_Action item:_
Extract each line holding the word "bool" from the entries.

Collected data
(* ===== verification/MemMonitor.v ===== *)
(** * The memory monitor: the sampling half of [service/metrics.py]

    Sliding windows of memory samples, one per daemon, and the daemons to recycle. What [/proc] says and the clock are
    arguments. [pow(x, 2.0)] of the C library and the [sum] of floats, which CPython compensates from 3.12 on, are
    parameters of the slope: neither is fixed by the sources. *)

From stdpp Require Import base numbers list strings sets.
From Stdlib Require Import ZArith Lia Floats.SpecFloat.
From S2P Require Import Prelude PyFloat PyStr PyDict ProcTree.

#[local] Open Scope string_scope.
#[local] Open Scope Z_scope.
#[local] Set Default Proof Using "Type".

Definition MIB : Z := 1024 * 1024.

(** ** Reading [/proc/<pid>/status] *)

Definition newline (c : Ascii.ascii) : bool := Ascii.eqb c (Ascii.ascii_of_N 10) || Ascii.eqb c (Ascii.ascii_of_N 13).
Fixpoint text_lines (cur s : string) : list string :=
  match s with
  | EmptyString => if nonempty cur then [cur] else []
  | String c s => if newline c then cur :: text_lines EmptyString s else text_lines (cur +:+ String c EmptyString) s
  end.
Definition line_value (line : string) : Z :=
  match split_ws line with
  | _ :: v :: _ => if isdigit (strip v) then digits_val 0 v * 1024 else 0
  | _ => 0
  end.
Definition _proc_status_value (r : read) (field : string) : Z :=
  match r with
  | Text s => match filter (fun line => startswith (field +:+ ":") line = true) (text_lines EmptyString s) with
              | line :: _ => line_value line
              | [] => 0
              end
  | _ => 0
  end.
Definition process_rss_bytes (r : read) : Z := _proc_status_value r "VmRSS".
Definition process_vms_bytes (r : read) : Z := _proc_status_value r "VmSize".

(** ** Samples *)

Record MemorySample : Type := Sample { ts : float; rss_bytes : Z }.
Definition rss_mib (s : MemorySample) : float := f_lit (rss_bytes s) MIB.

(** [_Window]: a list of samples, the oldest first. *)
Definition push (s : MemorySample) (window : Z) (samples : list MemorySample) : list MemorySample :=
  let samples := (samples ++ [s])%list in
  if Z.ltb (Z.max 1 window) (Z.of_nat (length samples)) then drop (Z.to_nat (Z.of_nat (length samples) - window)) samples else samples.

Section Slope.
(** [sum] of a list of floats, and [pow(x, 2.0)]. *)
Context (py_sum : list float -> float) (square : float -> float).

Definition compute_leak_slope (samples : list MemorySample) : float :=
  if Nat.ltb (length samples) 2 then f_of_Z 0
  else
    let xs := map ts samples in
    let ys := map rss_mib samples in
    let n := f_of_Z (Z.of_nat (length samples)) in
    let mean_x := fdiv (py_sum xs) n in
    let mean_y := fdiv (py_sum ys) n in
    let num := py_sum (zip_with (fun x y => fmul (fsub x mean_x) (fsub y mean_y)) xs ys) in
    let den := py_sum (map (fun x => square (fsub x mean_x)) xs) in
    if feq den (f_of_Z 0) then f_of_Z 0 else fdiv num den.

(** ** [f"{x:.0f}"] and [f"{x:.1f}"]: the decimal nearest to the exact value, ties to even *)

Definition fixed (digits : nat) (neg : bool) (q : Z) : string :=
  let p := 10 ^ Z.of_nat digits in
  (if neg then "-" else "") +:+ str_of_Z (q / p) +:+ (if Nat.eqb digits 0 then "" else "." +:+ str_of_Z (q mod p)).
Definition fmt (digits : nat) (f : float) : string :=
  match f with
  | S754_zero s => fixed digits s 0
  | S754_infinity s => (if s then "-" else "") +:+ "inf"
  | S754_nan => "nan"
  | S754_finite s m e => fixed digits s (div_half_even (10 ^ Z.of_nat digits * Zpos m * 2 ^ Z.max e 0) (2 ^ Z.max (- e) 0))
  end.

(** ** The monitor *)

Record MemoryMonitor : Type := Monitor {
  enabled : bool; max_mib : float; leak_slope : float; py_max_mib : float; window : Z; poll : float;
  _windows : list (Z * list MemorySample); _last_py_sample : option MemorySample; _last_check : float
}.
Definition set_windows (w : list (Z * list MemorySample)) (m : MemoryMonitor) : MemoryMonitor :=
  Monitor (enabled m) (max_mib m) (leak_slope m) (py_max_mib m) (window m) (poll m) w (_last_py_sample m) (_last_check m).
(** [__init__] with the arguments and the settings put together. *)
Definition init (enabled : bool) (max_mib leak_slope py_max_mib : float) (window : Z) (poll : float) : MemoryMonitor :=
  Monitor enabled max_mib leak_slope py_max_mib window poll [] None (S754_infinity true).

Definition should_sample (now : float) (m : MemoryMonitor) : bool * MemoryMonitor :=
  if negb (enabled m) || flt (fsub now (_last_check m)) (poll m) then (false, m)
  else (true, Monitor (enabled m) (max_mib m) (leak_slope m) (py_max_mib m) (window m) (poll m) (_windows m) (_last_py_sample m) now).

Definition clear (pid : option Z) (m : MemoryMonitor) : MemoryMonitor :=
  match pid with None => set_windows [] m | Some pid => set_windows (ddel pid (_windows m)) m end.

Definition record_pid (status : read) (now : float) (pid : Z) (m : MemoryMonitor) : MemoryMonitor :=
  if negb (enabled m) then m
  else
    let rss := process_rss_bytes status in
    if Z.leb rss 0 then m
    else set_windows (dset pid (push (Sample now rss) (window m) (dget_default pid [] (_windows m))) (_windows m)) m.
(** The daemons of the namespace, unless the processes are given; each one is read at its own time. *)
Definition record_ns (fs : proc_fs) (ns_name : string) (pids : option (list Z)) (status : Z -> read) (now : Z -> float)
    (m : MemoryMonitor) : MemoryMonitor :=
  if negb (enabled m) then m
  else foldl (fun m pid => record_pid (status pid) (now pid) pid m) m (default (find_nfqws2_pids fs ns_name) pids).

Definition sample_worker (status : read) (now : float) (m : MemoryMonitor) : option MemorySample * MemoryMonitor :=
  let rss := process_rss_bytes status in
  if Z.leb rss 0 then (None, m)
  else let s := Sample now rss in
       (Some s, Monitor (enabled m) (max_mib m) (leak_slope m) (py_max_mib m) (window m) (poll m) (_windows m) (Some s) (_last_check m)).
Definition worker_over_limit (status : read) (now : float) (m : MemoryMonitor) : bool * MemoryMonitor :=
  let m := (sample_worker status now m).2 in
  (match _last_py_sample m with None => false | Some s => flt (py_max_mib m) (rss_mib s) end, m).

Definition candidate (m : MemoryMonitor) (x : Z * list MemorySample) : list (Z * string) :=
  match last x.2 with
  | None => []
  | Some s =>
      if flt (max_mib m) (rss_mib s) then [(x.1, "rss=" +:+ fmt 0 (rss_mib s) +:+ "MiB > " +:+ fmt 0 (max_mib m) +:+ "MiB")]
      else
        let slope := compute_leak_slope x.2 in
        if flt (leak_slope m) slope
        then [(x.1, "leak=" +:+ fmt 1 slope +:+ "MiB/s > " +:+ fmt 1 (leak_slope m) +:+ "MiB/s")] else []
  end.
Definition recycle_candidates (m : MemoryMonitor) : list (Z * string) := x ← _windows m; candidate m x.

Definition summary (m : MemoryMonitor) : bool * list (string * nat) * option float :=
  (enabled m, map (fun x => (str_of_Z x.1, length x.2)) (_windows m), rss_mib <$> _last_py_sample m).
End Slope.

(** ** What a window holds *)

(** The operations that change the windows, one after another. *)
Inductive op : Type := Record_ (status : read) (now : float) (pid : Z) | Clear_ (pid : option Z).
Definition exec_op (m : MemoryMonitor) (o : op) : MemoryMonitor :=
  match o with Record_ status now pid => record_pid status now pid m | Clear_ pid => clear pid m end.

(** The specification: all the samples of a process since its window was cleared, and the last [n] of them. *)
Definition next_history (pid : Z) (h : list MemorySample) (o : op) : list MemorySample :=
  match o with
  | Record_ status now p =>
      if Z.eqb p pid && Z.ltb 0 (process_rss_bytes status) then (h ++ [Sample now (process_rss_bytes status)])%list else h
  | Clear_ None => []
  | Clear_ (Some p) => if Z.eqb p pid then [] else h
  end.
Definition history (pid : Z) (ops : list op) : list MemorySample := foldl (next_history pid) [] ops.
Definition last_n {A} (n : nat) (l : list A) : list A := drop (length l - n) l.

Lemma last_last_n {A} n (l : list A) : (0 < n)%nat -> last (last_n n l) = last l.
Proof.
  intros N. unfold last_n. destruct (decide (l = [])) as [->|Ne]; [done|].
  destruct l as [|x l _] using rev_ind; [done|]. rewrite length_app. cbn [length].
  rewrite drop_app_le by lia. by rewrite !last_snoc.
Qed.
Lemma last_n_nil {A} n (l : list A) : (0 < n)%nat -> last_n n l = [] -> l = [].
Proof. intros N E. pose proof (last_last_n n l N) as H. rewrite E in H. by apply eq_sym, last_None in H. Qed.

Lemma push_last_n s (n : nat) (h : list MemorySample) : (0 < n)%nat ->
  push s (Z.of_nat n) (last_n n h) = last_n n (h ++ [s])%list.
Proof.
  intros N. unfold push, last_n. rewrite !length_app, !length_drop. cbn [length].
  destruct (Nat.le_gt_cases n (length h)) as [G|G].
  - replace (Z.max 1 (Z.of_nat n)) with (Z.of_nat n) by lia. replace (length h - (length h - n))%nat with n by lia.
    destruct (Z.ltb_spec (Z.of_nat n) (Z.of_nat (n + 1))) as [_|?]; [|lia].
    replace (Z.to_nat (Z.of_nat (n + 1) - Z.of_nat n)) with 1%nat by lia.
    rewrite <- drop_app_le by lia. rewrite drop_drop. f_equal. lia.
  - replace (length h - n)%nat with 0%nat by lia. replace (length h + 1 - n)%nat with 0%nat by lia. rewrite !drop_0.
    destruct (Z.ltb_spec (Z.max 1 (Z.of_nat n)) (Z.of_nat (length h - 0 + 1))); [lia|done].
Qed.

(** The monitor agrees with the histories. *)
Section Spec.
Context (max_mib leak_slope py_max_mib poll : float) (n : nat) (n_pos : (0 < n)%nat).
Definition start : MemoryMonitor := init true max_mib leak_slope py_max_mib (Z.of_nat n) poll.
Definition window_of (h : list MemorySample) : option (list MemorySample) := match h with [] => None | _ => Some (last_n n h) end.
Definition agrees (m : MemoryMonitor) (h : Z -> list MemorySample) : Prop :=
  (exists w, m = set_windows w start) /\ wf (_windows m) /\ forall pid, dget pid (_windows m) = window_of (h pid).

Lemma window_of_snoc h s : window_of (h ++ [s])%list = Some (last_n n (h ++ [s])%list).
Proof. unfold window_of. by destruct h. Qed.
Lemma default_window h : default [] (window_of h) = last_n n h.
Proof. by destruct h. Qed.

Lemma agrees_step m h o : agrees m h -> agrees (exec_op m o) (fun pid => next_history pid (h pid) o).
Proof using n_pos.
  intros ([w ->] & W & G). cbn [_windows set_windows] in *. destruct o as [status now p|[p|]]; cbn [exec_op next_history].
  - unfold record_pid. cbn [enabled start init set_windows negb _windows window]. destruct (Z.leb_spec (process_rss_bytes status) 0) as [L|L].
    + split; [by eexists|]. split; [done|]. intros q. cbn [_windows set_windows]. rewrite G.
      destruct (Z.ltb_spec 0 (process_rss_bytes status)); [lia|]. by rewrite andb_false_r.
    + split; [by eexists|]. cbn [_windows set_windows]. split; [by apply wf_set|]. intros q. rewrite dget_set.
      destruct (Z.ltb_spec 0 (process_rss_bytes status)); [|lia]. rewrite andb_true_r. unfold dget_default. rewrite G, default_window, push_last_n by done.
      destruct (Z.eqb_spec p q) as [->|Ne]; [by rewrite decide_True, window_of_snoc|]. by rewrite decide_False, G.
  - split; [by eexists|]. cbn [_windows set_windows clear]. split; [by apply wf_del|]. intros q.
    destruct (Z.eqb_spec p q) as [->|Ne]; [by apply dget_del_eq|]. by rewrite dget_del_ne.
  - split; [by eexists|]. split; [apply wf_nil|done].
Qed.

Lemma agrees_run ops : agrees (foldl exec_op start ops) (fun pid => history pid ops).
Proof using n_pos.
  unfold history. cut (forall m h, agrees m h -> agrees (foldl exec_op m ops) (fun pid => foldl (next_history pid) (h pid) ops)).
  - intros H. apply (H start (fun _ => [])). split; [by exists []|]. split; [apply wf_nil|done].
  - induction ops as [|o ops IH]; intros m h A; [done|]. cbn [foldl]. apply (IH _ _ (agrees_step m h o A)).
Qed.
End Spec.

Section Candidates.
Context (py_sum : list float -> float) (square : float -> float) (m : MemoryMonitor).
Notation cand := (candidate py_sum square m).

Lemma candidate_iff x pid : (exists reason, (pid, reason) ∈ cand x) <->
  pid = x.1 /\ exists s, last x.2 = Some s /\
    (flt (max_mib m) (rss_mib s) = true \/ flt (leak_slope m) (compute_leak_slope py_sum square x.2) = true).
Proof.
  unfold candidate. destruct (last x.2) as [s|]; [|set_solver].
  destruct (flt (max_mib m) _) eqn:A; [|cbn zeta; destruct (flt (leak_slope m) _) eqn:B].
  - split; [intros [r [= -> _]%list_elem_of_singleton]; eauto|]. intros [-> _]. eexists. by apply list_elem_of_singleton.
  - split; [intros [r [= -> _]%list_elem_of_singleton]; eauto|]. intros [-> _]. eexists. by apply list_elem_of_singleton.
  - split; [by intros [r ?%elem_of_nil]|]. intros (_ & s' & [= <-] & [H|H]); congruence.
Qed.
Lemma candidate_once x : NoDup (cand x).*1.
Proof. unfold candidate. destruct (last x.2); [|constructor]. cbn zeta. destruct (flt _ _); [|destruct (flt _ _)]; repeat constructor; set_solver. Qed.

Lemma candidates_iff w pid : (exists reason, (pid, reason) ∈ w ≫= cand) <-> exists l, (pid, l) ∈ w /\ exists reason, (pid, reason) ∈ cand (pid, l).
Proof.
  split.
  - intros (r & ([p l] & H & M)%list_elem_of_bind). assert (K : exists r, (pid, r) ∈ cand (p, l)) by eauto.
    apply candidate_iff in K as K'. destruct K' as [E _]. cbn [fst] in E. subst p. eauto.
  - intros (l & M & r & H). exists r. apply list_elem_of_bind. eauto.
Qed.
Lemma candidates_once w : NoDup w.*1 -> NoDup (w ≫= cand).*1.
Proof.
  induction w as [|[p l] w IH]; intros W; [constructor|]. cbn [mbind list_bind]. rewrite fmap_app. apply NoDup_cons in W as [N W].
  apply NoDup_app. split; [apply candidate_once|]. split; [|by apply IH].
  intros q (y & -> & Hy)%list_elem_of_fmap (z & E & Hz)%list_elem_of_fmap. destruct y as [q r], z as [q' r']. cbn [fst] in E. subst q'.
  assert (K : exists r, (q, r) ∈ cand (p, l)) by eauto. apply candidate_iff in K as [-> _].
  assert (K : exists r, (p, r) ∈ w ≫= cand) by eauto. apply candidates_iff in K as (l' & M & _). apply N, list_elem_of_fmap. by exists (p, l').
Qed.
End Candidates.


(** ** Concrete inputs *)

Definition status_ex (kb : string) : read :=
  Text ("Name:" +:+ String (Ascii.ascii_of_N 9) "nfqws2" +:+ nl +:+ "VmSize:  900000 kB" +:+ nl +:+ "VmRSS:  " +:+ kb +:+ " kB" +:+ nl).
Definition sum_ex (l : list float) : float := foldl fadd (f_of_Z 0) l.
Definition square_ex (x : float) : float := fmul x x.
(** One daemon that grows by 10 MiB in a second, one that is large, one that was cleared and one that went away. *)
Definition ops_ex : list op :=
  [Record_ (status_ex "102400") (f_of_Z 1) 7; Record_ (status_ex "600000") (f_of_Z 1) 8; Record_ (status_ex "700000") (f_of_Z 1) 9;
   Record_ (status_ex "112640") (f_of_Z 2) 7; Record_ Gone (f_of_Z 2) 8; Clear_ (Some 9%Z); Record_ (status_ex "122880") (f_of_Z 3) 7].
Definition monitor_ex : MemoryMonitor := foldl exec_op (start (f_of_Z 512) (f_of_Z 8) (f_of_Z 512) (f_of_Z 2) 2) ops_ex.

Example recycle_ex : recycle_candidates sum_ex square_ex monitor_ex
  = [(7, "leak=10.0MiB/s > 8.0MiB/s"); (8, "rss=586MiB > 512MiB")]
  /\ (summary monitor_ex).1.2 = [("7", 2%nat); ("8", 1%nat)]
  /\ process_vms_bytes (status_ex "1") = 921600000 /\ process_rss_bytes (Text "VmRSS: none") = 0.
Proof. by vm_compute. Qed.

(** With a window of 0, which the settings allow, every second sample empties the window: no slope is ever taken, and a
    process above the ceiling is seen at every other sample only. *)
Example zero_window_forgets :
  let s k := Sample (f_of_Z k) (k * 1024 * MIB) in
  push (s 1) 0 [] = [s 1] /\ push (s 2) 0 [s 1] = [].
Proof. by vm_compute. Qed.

_Task result:_
Definition newline (c : Ascii.ascii) : bool := Ascii.eqb c (Ascii.ascii_of_N 10) || Ascii.eqb c (Ascii.ascii_of_N 13).
Definition fixed (digits : nat) (neg : bool) (q : Z) : string :=
  enabled : bool; max_mib : float; leak_slope : float; py_max_mib : float; window : Z; poll : float;
Definition init (enabled : bool) (max_mib leak_slope py_max_mib : float) (window : Z) (poll : float) : MemoryMonitor :=
Definition should_sample (now : float) (m : MemoryMonitor) : bool * MemoryMonitor :=
Definition worker_over_limit (status : read) (now : float) (m : MemoryMonitor) : bool * MemoryMonitor :=
Definition summary (m : MemoryMonitor) : bool * list (string * nat) * option float :=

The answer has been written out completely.